*** GIVEN RECORDS ***

(** X9: on a job as the constructor leaves it, before any run, the update
    procedures reach no agent: they send nothing, leave the job object as
    it is and throw, the validation error for a mode that is not valid and
    otherwise the type error of calling a method of the empty [diagTool]. *)
Theorem update_before_run_throws (toNumber : JS.value -> result (option Z))
    options ctx taskId self (imageName : string) (imageMode : mode) (path : string) :
  DiagUpdateFirmware options ctx taskId = Ok self ->
  let noClient := TypeError "self.diagTool.updateFirmware is not a function" in
  (updateBmc imageName imageMode path self = Run [] self (Throw noClient) \/
   updateBmc imageName imageMode path self = Run [] self (Throw (AssertionError "isIn"))) /\
  (updateSpi toNumber imageName imageMode path self = Run [] self (Throw noClient) \/
   updateSpi toNumber imageName imageMode path self
     = Run [] self (Throw (AssertionError "isIn"))) /\
  (forall v, parseBmcMode self imageMode = MString v -> v ∈ bmcValid ->
     updateBmc imageName imageMode path self = Run [] self (Throw noClient)) /\
  (forall v, parseSpiMode self imageMode = MString v -> v ∈ spiValid ->
     updateSpi toNumber imageName imageMode path self = Run [] self (Throw noClient)).
Proof.
  intros Hc noClient. subst noClient.
  destruct (constructed_fields _ _ _ _ Hc) as (_ & _ & _ & _ & Htool & _).
  assert (Hb : forall v, parseBmcMode self imageMode = MString v -> v ∈ bmcValid ->
            updateBmc imageName imageMode path self
              = Run [] self (Throw (TypeError "self.diagTool.updateFirmware is not a function"))).
  { intros v Hm Hv. unfold updateBmc, then_. rewrite Hm.
    unfold bmcValid in Hv. rewrite (assert_isIn_member v _ self Hv). simpl.
    unfold call. rewrite Htool. reflexivity. }
  assert (Hs : forall v, parseSpiMode self imageMode = MString v -> v ∈ spiValid ->
            updateSpi toNumber imageName imageMode path self
              = Run [] self (Throw (TypeError "self.diagTool.updateFirmware is not a function"))).
  { intros v Hm Hv. unfold updateSpi, then_. rewrite Hm.
    unfold spiValid in Hv. rewrite (assert_isIn_member v _ self Hv). simpl.
    unfold call. rewrite Htool. reflexivity. }
  split; [|split; [|split; [exact Hb | exact Hs]]].
  - destruct (valid_or_not (parseBmcMode self imageMode) bmcValid) as [(v & Hm & Hv)|Hinv].
    + left. exact (Hb v Hm Hv).
    + right. apply updateBmc_invalid. exact Hinv.
  - destruct (valid_or_not (parseSpiMode self imageMode) spiValid) as [(v & Hm & Hv)|Hinv].
    + left. exact (Hs v Hm Hv).
    + right. apply updateSpi_invalid. exact Hinv.
Qed.

Lemma update_before_run_throws_witness :
  exists self,
    DiagUpdateFirmware (sampleOptions "bmc" (ModeStr "ssp") None)
                       (sampleContext "10.1.1.3") "task" = Ok self /\
    updateBmc "bios.bin" (ModeStr "ssp") "/uploads" self
      = Run [] self (Throw (TypeError "self.diagTool.updateFirmware is not a function")).
Proof.
  eexists. split; [reflexivity|].
  destruct (update_before_run_throws JS.toNumberDecimal
              (sampleOptions "bmc" (ModeStr "ssp") None) (sampleContext "10.1.1.3") "task"
              _ "bios.bin" (ModeStr "ssp") "/uploads" eq_refl) as (_ & _ & Hb & _).
  apply (Hb "0x142"); [reflexivity | decide_closed].
Defined.
(** X16.  Eager updates from a fresh disjoint-set forest (every node its own
    root, no edge recorded; get_parent taken as the path-halving find, the
    thread running alone): the run of updates returns, and as long as
    dsu_valid is still set the DSU is the connectivity of the graph that the
    updates describe, in which an edge is present when it has been named an odd
    number of times: two nodes are in the same set exactly when a path of
    present edges joins them, the edges recorded in spanning_forest are
    present edges, and they join the same nodes.  dsu_valid is unset only
    when some edge has been named twice. *)
Theorem eager_updates_connectivity lhs (n : nat) g us :
  parent g = map N.of_nat (seq 0 n) → length (size g) = n →
  spanning_forest g = replicate n ∅ →
  update_locked g = false → dsu_valid g = true →
  Forall (fun x : GraphUpdate * Z * list bool =>
            N.max (src (edge x.1.1)) (dst (edge x.1.1)) < N.of_nat n) us →
  ∃ fuel0, ∀ fuel, (fuel0 ≤ fuel)%nat →
    ∃ g', apply_updates true lhs fuel g us = (g', Returned tt)
      ∧ (dsu_valid g' = true →
         (∀ a b, recorded (spanning_forest g') a b → present us a b)
         ∧ ∀ x y, x < N.of_nat n → y < N.of_nat n →
             (same_set (parent g') x y ↔ connected us x y)
             ∧ (same_set (parent g') x y ↔ rtsc (recorded (spanning_forest g')) x y))
      ∧ (dsu_valid g' = false → ∃ e, (2 ≤ toggles us e)%nat).
Proof.
  intros Hp Hsz Hsf Hl Hv Hall.
  assert (length (parent g) = n) as Hlen by (by rewrite Hp, length_map, length_seq).
  assert (∀ x p, parent g !! N.to_nat x = Some p → p = x) as Hid.
  { intros x p. rewrite Hp, list_lookup_fmap.
    destruct (seq 0 n !! N.to_nat x) as [i|] eqn:E; [|done].
    apply lookup_seq in E as [-> _]. cbn. intros [= <-]. lia. }
  assert (tracks g [] (fun _ => 0%nat) 0) as Htr.
  { constructor.
    - constructor; [|congruence|by rewrite Hsf, length_replicate].
      intros x p Hx. pose proof (Hid x p Hx) as ->.
      split; [by eapply lookup_lt_Some|]. split; [lia|done].
    - done.
    - intros a b (f & Hf & Hb). rewrite Hsf in Hf.
      apply lookup_replicate in Hf as [-> _]. set_solver.
    - intros x y (r & Hx & Hy).
      assert (∀ z r', root_of (parent g) z r' → r' = z) as Hroot.
      { intros z r'. destruct 1 as [z Hz|z p r' Hz Hne _]; [done|].
        by apply Hid in Hz. }
      apply Hroot in Hx, Hy. subst. reflexivity.
    - intros x Hx. by apply elem_of_nil in Hx. }
  exists (enough 0 us). intros fuel Hfuel.
  destruct (apply_updates_tracks lhs us [] g (fun _ => 0%nat) 0%nat fuel Htr Hv)
    as (g' & Hrun & Hlen' & Hval & Hinv); [|done|].
  { eapply Forall_impl; [done|]. intros x Hx. cbn beta in Hx. cbn [ends snd]. rewrite Hlen. lia. }
  rewrite app_nil_l in Hval, Hinv.
  exists g'. split; [done|]. split; [|done].
  intros Hv'. destruct (Hval Hv') as (rank' & R' & [Hwf' _ Hrec Hspan Hseen]).
  assert (∀ a b, recorded (spanning_forest g') a b → present us a b) as Hpres.
  { intros a b Hab. destruct (Hrec a b Hab) as (_ & Hone & Hle).
    unfold present. rewrite N.min_l, N.max_r by done. by rewrite Hone. }
  split; [done|]. intros x y Hx Hy.
  assert (same_set (parent g') x x) as Hxx.
  { eapply same_set_refl; [apply Hwf'|]. lia. }
  assert (∀ c d, present us c d → same_set (parent g') c d) as Hps.
  { intros c d Hcd. unfold present in Hcd.
    destruct (toggles_elem us (N.min c d, N.max c d)) as (z & Hz & E).
    { destruct (toggles us _); [done|lia]. }
    specialize (Hseen z Hz). rewrite E in Hseen. cbn [fst snd] in Hseen.
    destruct (N.le_ge_cases c d).
    - by rewrite N.min_l, N.max_r in Hseen.
    - rewrite N.min_r, N.max_l in Hseen by done. by apply same_set_sym. }
  assert (∀ (P : relation N), (∀ c d, P c d → same_set (parent g') c d) →
            rtsc P x y → same_set (parent g') x y) as Hclose.
  { intros P HP H. induction H as [x|x z y Hxz _ IH]; [done|].
    assert (same_set (parent g') x z) as Hs
      by (destruct Hxz as [H|H]; [by apply HP|by apply same_set_sym, HP]).
    eapply same_set_trans; [done|]. apply IH.
    - destruct Hs as (r & _ & Hr). apply root_of_lt in Hr. lia.
    - done.
    - destruct Hs as (r & _ & Hr). eapply same_set_refl; [apply Hwf'|].
      by eapply root_of_lt. }
  split; split.
  - intros H. eapply rtc_subrel; [|by apply Hspan].
    intros c d [H'|H']; [left|right]; by apply Hpres.
  - by apply Hclose.
  - apply Hspan.
  - apply Hclose. intros c d Hcd. by apply Hrec.
Qed.

Lemma eager_updates_connectivity_witness :
  ∃ fuel0, ∀ fuel, (fuel0 ≤ fuel)%nat →
    ∃ g', apply_updates true true fuel sample_graph
            [(ins 0 1, 0%Z, []); (ins 3 2, 0%Z, [true]); (ins 1 0, 0%Z, [])]
          = (g', Returned tt)
      ∧ (dsu_valid g' = false → ∃ e, (2 ≤ toggles
            [(ins 0 1, 0%Z, []); (ins 3 2, 0%Z, [true]); (ins 1 0, 0%Z, [])] e)%nat).
Proof.
  destruct (eager_updates_connectivity true 4 sample_graph
              [(ins 0 1, 0%Z, []); (ins 3 2, 0%Z, [true]); (ins 1 0, 0%Z, [])])
    as [fuel0 H].
  - reflexivity.
  - reflexivity.
  - reflexivity.
  - reflexivity.
  - reflexivity.
  - repeat constructor.
  - exists fuel0. intros fuel Hfuel. destruct (H fuel Hfuel) as (g' & Hrun & _ & Hinv).
    by exists g'.
Defined.

End Connectivity.

Section Configuration.
Import GraphConfiguration.

Lemma string_app_assoc (a b c : string) : (a +:+ b) +:+ c = a +:+ (b +:+ c).
Proof.
  induction a as [|x a IH]; [reflexivity|].
  change (String x ((a +:+ b) +:+ c) = String x (a +:+ b +:+ c)). by rewrite IH.
Qed.

Lemma string_app_empty_r (a : string) : a +:+ EmptyString = a.
Proof.
  induction a as [|x a IH]; [reflexivity|].
  change (String x (a +:+ EmptyString) = String x a). by rewrite IH.
Qed.

Lemma apply_fields st k :
  let st' := apply st k in
  _gutter_sys st'.1 = default (_gutter_sys st.1)
                        (match k with Gutter_sys g => Some g | _ => None end)
  ∧ _disk_dir st'.1 = default (_disk_dir st.1)
                        (match k with Disk_dir d => Some d | _ => None end)
  ∧ _backup_in_mem st'.1 = default (_backup_in_mem st.1)
                             (match k with Backup_in_mem b => Some b | _ => None end)
  ∧ _num_groups st'.1 = default (_num_groups st.1)
                          (match k with Num_groups n => Some (N.max 1 n) | _ => None end)
  ∧ _group_size st'.1 = default (_group_size st.1)
                          (match k with Group_size n => Some (N.max 1 n) | _ => None end)
  ∧ st'.2 = st.2 +:+ warning k.
Proof.
  destruct st as [c out]. destruct k as [g|d|b|n|n]; cbn [apply fst snd];
    try (by rewrite string_app_empty_r).
  - unfold num_groups. cbn [_num_groups].
    destruct (N.ltb_spec n 1); cbn [fst snd _gutter_sys _disk_dir _backup_in_mem
                                    _num_groups _group_size default].
    + assert (n = 0) as -> by lia. done.
    + split_and!; try done; [unfold id; lia|]. destruct n; [lia|done].
  - unfold group_size. cbn [_group_size].
    destruct (N.ltb_spec n 1); cbn [fst snd _gutter_sys _disk_dir _backup_in_mem
                                    _num_groups _group_size default].
    + assert (n = 0) as -> by lia. done.
    + split_and!; try done; [unfold id; lia|]. destruct n; [lia|done].
Qed.

Lemma last_set_snoc {A} (f : call → option A) calls k d :
  last_set f (calls ++ [k]) d = default (last_set f calls d) (f k).
Proof.
  unfold last_set. rewrite omap_app. cbn [omap list_omap].
  destruct (f k) as [a|]; cbn [default].
  - by rewrite last_snoc.
  - by rewrite app_nil_r.
Qed.

(** X13.  GraphConfiguration: a chain of setter calls.  After any chain of
    calls each field holds what the last call for that field gave, calls for
    other fields leaving it alone; num_groups and group_size store 1 in place
    of 0, so after a call they are never below 1, and a configuration whose
    two counts are at least 1 keeps them so; and std::cout has received, in
    the order of the calls, one warning for each call of num_groups or
    group_size with the value 0 and nothing else. *)
Theorem chain_last_call_wins calls c :
  let c' := (chain calls c).1 in
  _gutter_sys c'
  = last_set (fun k => match k with Gutter_sys g => Some g | _ => None end)
             calls (_gutter_sys c)
  ∧ _disk_dir c'
    = last_set (fun k => match k with Disk_dir d => Some d | _ => None end)
               calls (_disk_dir c)
  ∧ _backup_in_mem c'
    = last_set (fun k => match k with Backup_in_mem b => Some b | _ => None end)
               calls (_backup_in_mem c)
  ∧ _num_groups c'
    = last_set (fun k => match k with Num_groups n => Some (N.max 1 n) | _ => None end)
               calls (_num_groups c)
  ∧ _group_size c'
    = last_set (fun k => match k with Group_size n => Some (N.max 1 n) | _ => None end)
               calls (_group_size c)
  ∧ (1 <= _num_groups c → 1 <= _num_groups c')
  ∧ (1 <= _group_size c → 1 <= _group_size c')
  ∧ (chain calls c).2 = foldr (fun k out => warning k +:+ out) EmptyString calls.
Proof.
  induction calls as [|k calls IH] using rev_ind.
  - cbn. split_and!; done.
  - unfold chain in *. rewrite foldl_app. cbn [foldl].
    destruct IH as (H1 & H2 & H3 & H4 & H5 & H6 & H7 & H8).
    pose proof (apply_fields (foldl apply (c, EmptyString) calls) k)
      as (A1 & A2 & A3 & A4 & A5 & A6).
    cbn zeta in *. rewrite !last_set_snoc.
    rewrite A1, A2, A3, A4, A5, A6, H1, H2, H3, H4, H5, H8.
    split_and!; try done.
    + intros Hc. specialize (H6 Hc). rewrite H4 in H6.
      destruct k; cbn [default from_option]; unfold id; lia.
    + intros Hc. specialize (H7 Hc). rewrite H5 in H7.
      destruct k; cbn [default from_option]; unfold id; lia.
    + rewrite foldr_app. cbn [foldr]. rewrite string_app_empty_r.
      clear. induction calls as [|k' calls IH]; cbn [foldr]; [done|].
      by rewrite string_app_assoc, IH.
Qed.

End Configuration.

*** End of GIVEN RECORDS ***

Select and copy each line from the data that includes the word "AssertionError".

### SOLVED PROBLEM:
   updateBmc imageName imageMode path self = Run [] self (Throw (AssertionError "isIn"))) /\
     = Run [] self (Throw (AssertionError "isIn"))) /\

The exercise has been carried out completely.